● Provided material:
(** What completing and storing the record adds to the trace: the two
    refinements, unless the outcome is [Error] or [CantGetCloser]. *)
Lemma RequestPath_finish_calls result startPos caller synced newPath st :
  exists evs,
    trace (snd (RequestPath_finish result startPos caller synced newPath st))
    = trace st ++ evs
    /\ Forall any_search evs
    /\ (length evs <= 2)%nat
    /\ (IPath.eqb result IPath.Error || IPath.eqb result IPath.CantGetCloser = true
        -> evs = []).
Proof.
  unfold RequestPath_finish.
  destruct (IPath.eqb result IPath.Error); simpl.
  { exists []. rewrite app_nil_r. repeat split; auto. }
  destruct (IPath.eqb result IPath.CantGetCloser); simpl.
  { exists []. unfold bind, ret, Store. simpl. rewrite app_nil_r.
    repeat split; auto. }
  assert (H : calls_between 0 2 any_search
                (bind (LowRes2MedRes newPath startPos caller synced)
                   (fun newPath => MedRes2MaxRes newPath startPos caller synced))).
  { cbv zeta; apply (calls_between_bind 0 1 0 1 _ _ _ _ _ eq_refl eq_refl);
      [apply LowRes2MedRes_calls|intros; apply MedRes2MaxRes_calls]. }
  destruct (H st) as (evs & E & F & B). exists evs.
  unfold bind at 1.
  destruct (bind (LowRes2MedRes newPath startPos caller synced) _ st)
    as [np st'].
  simpl in E. subst st'. simpl.
  split; [reflexivity|]. split; [exact F|]. split; [lia|discriminate].
Qed.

● Required work: Reproduce the material above in full, exactly.

● Exercise response:
(** What completing and storing the record adds to the trace: the two
    refinements, unless the outcome is [Error] or [CantGetCloser]. *)
Lemma RequestPath_finish_calls result startPos caller synced newPath st :
  exists evs,
    trace (snd (RequestPath_finish result startPos caller synced newPath st))
    = trace st ++ evs
    /\ Forall any_search evs
    /\ (length evs <= 2)%nat
    /\ (IPath.eqb result IPath.Error || IPath.eqb result IPath.CantGetCloser = true
        -> evs = []).
Proof.
  unfold RequestPath_finish.
  destruct (IPath.eqb result IPath.Error); simpl.
  { exists []. rewrite app_nil_r. repeat split; auto. }
  destruct (IPath.eqb result IPath.CantGetCloser); simpl.
  { exists []. unfold bind, ret, Store. simpl. rewrite app_nil_r.
    repeat split; auto. }
  assert (H : calls_between 0 2 any_search
                (bind (LowRes2MedRes newPath startPos caller synced)
                   (fun newPath => MedRes2MaxRes newPath startPos caller synced))).
  { cbv zeta; apply (calls_between_bind 0 1 0 1 _ _ _ _ _ eq_refl eq_refl);
      [apply LowRes2MedRes_calls|intros; apply MedRes2MaxRes_calls]. }
  destruct (H st) as (evs & E & F & B). exists evs.
  unfold bind at 1.
  destruct (bind (LowRes2MedRes newPath startPos caller synced) _ st)
    as [np st'].
  simpl in E. subst st'. simpl.
  split; [reflexivity|]. split; [exact F|]. split; [lia|discriminate].
Qed.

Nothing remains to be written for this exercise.